▶
(** * A shallow embedding of the catalog and reconciliation engine of
    usbackup_gphotos (package [usbackup_gphotos]).

    Conventions of the embedding:
    - a SQLite connection is a pair of databases: [working], what the
      connection itself reads and writes (uncommitted changes included),
      and [committed], what is durable;
    - [Storage.execute(query, params, commit=...)] runs the statement on
      [working] and, in its [finally] clause, copies [working] to
      [committed] when [commit] is true;
    - Python code runs in the monad [M]: state passing with exceptions that
      keep the side effects done before the raise;
    - a timestamp ['%Y-%m-%d %H:%M:%S'] is a [nat] (the fixed-width string
      format orders the same way as time); [datetime.now()] reads the
      [clock] of the state;
    - the filesystem is the list of existing file paths and directories. *)

From Stdlib Require Import String List Arith Lia Bool Ascii Permutation.
Import ListNotations.
Open Scope string_scope.
Open Scope list_scope.

(* ------------------------------------------------------------------ *)
(** ** Python exceptions and the effect monad *)

Inductive exn : Type :=
| TypeError (msg : string)
| ValueError (msg : string)
| ProgrammingError (msg : string)   (* sqlite3: missing binding *)
| IntegrityError (msg : string)     (* sqlite3: constraint failed *)
| OSError (msg : string)
| GPhotosApiException (msg : string).

(** Python truthiness of an optional string argument ([None] or [""]). *)
Definition truthy (s : option string) : bool :=
  match s with
  | None => false
  | Some x => negb (String.eqb x "")
  end.

(** A [last_checked: str = None] argument: [None], the empty string, or a
    formatted date. *)
Inductive date_arg : Type :=
| ArgNone
| ArgEmpty
| ArgDate (t : nat).

(** [if last_checked: where.append(...)]: the condition is kept only when
    the argument is truthy. *)
Definition date_cond (a : date_arg) : option nat :=
  match a with
  | ArgDate t => Some t
  | _ => None
  end.

Definition mem_str (x : string) (l : list string) : bool :=
  existsb (String.eqb x) l.

(** ** Rows of the three entity tables and the settings table *)

Record media_row : Type := MediaRow {
  media_id : nat;
  remote_id : string;
  name : string;
  cname : string;
  mime_type : string;
  create_date : string;
  modify_date : string;
  path : string;
  index_date : nat;
  last_checked : nat;
  status : string
}.

Record album_row : Type := AlbumRow {
  album_id : nat;
  a_remote_id : string;
  a_name : string;
  a_cname : string;
  a_size : nat;
  a_cover_photo_id : string;
  a_path : string;
  a_index_date : nat;
  a_last_checked : nat;
  a_status : string
}.

Record album_item_row : Type := AlbumItemRow {
  album_item_id : nat;
  ai_album_id : nat;
  ai_media_id : nat;
  ai_status : string
}.

Record db : Type := DB {
  media_items : list media_row;
  albums : list album_row;
  albums_items : list album_item_row;
  (* the settings table; the watermark values are timestamps (the
     token_hash entry of the auth collaborator is not modelled) *)
  settings : list (string * nat);
  (* sqlite_sequence of the AUTOINCREMENT keys *)
  seq_media : nat;
  seq_album : nat;
  seq_album_item : nat
}.

(** The filesystem: existing regular files (or links to one) with their
    modification time, and directories, each given by its full path. *)
Record fs_state : Type := FS {
  files : list (string * nat);
  dirs : list string
}.

(** [os.path.isfile(p)] and [os.path.isdir(p)] *)
Definition isfile (p : string) (f : fs_state) : bool :=
  existsb (fun e => String.eqb (fst e) p) (files f).
Definition isdir (p : string) (f : fs_state) : bool :=
  existsb (String.eqb p) (dirs f).

Record st : Type := St {
  working : db;
  committed : db;
  fs : fs_state;
  clock : nat
}.

Definition M (A : Type) : Type := st -> (exn + A) * st.

Definition ret {A} (a : A) : M A := fun s => (inr a, s).
Definition raise {A} (e : exn) : M A := fun s => (inl e, s).
Definition bind {A B} (m : M A) (k : A -> M B) : M B :=
  fun s => match m s with
           | (inl e, s') => (inl e, s')
           | (inr a, s') => k a s'
           end.

Notation "x <- m ;; k" := (bind m (fun x => k))
  (at level 61, m at next level, right associativity).
Notation "m ;;; k" := (bind m (fun _ => k))
  (at level 61, right associativity).
Notation "m ;;= k" := (bind m k)
  (at level 61, right associativity).

(** [try: m except Exception as e: h e] *)
Definition try_except {A} (m : M A) (h : exn -> M A) : M A :=
  fun s => match m s with
           | (inl e, s') => h e s'
           | r => r
           end.

Definition get : M st := fun s => (inr s, s).
Definition put (s : st) : M unit := fun _ => (inr tt, s).

(** [datetime.now().strftime('%Y-%m-%d %H:%M:%S')] *)
Definition now : M nat := fun s => (inr (clock s), s).

(** [raise ValueError(...)] when the condition holds. *)
Definition raise_if (b : bool) (e : exn) : M unit :=
  if b then raise e else ret tt.

(* ------------------------------------------------------------------ *)
(** ** Storage *)

(** A statement: a transformation of the working database which may be
    refused by SQLite (constraint, missing binding), returning the value of
    [cursor.rowcount] / [cursor.lastrowid] / a fetched result. *)
Definition stmt (A : Type) : Type := db -> exn + (A * db).

(** [Storage.execute(query, params, commit=commit)] used as a context
    manager: run the statement; in the [finally] clause commit the
    connection when [commit] is true, whether the statement raised or not. *)
Definition execute {A} (q : stmt A) (commit : bool) : M A :=
  fun s =>
    match q (working s) with
    | inl e =>
        (inl e, if commit then {| working := working s; committed := working s;
                                  fs := fs s; clock := clock s |} else s)
    | inr (a, w') =>
        (inr a, {| working := w'; committed := if commit then w' else committed s;
                   fs := fs s; clock := clock s |})
    end.

(** [Storage.commit()] *)
Definition storage_commit : M unit :=
  fun s => (inr tt, {| working := working s; committed := working s;
                       fs := fs s; clock := clock s |}).

(** Named-parameter binding of [sqlite3]: every [:name] of the query must be
    a key of the placeholders dict, otherwise [ProgrammingError]. *)
Definition bind_params (needed given : list string) : option exn :=
  match filter (fun p => negb (mem_str p given)) needed with
  | [] => None
  | p :: _ => Some (ProgrammingError ("You did not supply a value for binding parameter :" ++ p))
  end.

(** Arguments of [gen_in_condition]: a status string or list ([IN]), or a
    tuple [('not', [...])] ([NOT IN]). *)
Definition in_condition (neg : bool) (vals : list string) (x : string) : bool :=
  if neg then negb (mem_str x vals) else mem_str x vals.

(** [LIMIT :limit OFFSET :offset] *)
Definition limit_offset {A} (limit offset : nat) (l : list A) : list A :=
  firstn limit (skipn offset l).

(** Values of the keyword arguments of the [update_*_meta] functions. *)
Inductive kwval : Type :=
| KStr (s : string)
| KTime (t : nat).

(** [Storage.gen_in_condition(field, data, placeholders)]: [data] is a
    status string or list ([IN]) or a tuple [('not', [...])] ([NOT IN]);
    [extra_kwargs] are keyword arguments given beyond the signature, which
    Python refuses with [TypeError] before the body runs. *)
Definition gen_in_condition (neg : bool) (vals : list string) (extra_kwargs : list string)
  : exn + (bool * list string) :=
  match extra_kwargs with
  | [] => inr (neg, vals)
  | k :: _ => inl (TypeError ("gen_in_condition() got an unexpected keyword argument '" ++ k ++ "'"))
  end.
◀
**Task requirements**: Tally the lines in these entries that have the string "missing" in them, then answer with the count and nothing else.

**Result of this task**: 2